━━━ Data under study ━━━
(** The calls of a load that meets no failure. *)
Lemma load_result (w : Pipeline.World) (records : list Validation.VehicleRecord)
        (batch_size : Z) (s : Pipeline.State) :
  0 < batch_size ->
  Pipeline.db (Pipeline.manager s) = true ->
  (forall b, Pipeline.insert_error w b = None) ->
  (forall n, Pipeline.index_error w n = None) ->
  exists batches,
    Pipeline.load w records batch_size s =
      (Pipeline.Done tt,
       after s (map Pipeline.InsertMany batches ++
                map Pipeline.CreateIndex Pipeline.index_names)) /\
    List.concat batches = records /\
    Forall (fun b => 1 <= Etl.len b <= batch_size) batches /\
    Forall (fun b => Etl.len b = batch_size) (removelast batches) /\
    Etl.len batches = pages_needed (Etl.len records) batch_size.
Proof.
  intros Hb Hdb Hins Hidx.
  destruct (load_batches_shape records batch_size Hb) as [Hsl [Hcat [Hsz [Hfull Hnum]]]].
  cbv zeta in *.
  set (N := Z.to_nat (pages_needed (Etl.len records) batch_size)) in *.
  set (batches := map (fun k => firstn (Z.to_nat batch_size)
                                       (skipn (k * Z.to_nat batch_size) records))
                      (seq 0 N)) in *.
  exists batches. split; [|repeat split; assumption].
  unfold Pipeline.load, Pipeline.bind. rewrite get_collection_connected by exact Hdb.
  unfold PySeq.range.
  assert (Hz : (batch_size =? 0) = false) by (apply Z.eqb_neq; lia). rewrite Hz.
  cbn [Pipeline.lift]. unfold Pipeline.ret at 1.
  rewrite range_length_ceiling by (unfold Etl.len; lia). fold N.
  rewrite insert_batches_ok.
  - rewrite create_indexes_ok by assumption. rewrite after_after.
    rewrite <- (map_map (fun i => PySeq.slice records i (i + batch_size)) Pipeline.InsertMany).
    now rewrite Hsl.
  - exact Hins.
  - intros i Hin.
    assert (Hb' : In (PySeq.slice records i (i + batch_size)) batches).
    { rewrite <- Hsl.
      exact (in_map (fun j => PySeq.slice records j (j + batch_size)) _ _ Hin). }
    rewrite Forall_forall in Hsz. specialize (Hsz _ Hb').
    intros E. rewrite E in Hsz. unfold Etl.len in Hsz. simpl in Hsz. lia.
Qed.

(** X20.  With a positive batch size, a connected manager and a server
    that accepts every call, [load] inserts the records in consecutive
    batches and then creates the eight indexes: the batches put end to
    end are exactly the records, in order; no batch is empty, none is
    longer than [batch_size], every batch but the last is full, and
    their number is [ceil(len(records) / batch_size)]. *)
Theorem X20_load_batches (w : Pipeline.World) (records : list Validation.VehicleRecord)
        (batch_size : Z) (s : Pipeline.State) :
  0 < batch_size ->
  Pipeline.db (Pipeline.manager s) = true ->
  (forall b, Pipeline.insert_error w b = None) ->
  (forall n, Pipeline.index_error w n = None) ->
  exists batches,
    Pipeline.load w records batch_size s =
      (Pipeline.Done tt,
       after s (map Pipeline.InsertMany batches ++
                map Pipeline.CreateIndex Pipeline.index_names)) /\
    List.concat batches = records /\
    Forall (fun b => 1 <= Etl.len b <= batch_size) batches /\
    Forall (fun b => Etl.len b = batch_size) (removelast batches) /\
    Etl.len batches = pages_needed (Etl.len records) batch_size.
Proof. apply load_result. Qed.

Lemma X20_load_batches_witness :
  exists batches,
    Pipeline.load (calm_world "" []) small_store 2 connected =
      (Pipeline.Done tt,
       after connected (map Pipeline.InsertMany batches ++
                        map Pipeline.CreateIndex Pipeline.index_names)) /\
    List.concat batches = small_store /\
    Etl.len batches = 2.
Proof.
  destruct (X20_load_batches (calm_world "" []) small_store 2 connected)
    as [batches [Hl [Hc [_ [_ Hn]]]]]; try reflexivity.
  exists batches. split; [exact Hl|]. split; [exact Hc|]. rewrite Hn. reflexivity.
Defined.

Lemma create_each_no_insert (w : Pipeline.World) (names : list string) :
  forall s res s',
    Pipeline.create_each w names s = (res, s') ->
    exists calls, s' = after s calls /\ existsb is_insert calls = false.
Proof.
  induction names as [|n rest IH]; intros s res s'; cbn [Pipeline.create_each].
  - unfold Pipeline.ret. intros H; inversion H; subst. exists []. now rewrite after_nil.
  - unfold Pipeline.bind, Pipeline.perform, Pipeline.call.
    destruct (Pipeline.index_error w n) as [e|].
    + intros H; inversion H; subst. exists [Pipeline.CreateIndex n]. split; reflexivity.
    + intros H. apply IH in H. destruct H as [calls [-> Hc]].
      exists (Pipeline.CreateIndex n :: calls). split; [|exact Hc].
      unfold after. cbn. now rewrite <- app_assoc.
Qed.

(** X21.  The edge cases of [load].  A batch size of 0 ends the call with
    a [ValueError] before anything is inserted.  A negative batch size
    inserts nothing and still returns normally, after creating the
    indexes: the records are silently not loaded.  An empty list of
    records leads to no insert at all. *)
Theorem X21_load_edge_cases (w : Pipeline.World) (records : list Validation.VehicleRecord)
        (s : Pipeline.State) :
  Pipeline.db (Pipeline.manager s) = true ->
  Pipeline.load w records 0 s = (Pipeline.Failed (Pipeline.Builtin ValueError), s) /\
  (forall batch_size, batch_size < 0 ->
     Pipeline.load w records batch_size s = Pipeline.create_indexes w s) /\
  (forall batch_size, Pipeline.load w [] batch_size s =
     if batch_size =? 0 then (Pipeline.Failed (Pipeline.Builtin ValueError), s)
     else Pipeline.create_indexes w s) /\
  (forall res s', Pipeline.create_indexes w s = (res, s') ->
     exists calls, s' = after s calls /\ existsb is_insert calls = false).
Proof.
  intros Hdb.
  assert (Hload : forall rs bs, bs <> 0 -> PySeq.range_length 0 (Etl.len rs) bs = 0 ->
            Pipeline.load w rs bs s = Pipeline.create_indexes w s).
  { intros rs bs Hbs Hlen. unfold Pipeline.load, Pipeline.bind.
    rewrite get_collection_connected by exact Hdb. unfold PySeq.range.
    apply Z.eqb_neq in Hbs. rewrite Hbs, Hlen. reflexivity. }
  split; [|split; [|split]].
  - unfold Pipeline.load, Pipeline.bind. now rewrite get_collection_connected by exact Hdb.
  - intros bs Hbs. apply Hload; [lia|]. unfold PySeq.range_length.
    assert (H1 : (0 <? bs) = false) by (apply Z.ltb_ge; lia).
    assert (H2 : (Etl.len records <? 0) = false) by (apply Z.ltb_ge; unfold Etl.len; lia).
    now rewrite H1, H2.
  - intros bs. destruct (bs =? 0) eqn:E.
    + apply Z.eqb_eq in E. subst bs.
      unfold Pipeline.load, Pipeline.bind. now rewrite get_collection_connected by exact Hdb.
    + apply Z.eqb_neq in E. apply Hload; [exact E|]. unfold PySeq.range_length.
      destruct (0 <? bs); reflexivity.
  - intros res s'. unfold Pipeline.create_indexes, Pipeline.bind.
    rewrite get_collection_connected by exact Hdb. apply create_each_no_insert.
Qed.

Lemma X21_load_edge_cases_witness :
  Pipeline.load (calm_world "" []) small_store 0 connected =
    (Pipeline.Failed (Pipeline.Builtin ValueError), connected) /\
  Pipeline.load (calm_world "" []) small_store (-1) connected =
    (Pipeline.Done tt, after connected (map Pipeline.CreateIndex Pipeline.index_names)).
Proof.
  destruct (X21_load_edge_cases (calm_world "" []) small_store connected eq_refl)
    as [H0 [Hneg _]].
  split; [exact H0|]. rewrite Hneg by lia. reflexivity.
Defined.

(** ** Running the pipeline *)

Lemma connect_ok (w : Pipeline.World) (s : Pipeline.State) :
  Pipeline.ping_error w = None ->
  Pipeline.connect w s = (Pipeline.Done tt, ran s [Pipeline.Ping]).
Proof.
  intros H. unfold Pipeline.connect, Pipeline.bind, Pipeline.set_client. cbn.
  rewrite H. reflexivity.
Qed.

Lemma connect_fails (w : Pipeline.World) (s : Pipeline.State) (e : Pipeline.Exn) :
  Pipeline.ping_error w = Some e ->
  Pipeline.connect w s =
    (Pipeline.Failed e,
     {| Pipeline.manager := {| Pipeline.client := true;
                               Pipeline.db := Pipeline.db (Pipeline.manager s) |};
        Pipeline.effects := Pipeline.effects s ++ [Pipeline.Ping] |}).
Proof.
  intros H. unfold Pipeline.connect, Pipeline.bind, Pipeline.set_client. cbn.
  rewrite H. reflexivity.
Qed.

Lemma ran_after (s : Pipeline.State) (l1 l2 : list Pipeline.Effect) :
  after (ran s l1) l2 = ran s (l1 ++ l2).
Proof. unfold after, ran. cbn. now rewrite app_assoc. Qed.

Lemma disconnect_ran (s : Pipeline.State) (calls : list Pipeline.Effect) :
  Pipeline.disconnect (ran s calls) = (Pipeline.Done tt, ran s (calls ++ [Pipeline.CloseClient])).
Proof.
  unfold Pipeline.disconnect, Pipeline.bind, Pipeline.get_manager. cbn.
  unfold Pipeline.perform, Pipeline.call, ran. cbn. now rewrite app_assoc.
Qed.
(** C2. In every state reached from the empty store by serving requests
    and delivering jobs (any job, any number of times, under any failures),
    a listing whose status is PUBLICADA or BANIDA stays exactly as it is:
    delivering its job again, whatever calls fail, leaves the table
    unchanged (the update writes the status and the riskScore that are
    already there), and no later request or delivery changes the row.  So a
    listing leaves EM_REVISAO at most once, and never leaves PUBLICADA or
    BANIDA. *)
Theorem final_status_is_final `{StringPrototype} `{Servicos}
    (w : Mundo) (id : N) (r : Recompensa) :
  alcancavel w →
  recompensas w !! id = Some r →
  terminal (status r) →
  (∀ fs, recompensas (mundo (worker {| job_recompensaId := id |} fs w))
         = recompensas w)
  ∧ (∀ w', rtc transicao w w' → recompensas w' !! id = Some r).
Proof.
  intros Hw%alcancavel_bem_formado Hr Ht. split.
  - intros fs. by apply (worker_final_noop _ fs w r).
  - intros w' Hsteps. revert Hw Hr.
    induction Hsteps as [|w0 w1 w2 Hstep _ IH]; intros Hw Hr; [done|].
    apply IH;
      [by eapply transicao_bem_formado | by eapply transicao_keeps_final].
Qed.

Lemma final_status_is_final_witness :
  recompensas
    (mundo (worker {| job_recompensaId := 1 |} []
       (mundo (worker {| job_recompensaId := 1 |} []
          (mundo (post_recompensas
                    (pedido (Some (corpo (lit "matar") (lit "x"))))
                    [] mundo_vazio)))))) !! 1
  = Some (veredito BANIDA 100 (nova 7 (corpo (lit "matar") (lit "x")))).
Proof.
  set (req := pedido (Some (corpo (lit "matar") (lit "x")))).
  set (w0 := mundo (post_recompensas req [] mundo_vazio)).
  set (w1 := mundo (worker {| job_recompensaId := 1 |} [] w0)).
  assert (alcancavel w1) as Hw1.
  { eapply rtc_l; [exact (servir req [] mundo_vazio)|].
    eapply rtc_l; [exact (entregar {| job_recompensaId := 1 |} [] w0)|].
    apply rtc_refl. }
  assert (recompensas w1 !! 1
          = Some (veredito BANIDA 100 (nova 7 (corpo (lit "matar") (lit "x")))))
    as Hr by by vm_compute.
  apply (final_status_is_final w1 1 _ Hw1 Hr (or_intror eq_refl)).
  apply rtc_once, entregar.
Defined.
━━━
### Exercise instructions
Print only the lines from the top of the data above down to the line holding "(seq 0 N)) in *.", inclusive.

### Answer section
(** The calls of a load that meets no failure. *)
Lemma load_result (w : Pipeline.World) (records : list Validation.VehicleRecord)
        (batch_size : Z) (s : Pipeline.State) :
  0 < batch_size ->
  Pipeline.db (Pipeline.manager s) = true ->
  (forall b, Pipeline.insert_error w b = None) ->
  (forall n, Pipeline.index_error w n = None) ->
  exists batches,
    Pipeline.load w records batch_size s =
      (Pipeline.Done tt,
       after s (map Pipeline.InsertMany batches ++
                map Pipeline.CreateIndex Pipeline.index_names)) /\
    List.concat batches = records /\
    Forall (fun b => 1 <= Etl.len b <= batch_size) batches /\
    Forall (fun b => Etl.len b = batch_size) (removelast batches) /\
    Etl.len batches = pages_needed (Etl.len records) batch_size.
Proof.
  intros Hb Hdb Hins Hidx.
  destruct (load_batches_shape records batch_size Hb) as [Hsl [Hcat [Hsz [Hfull Hnum]]]].
  cbv zeta in *.
  set (N := Z.to_nat (pages_needed (Etl.len records) batch_size)) in *.
  set (batches := map (fun k => firstn (Z.to_nat batch_size)
                                       (skipn (k * Z.to_nat batch_size) records))
                      (seq 0 N)) in *.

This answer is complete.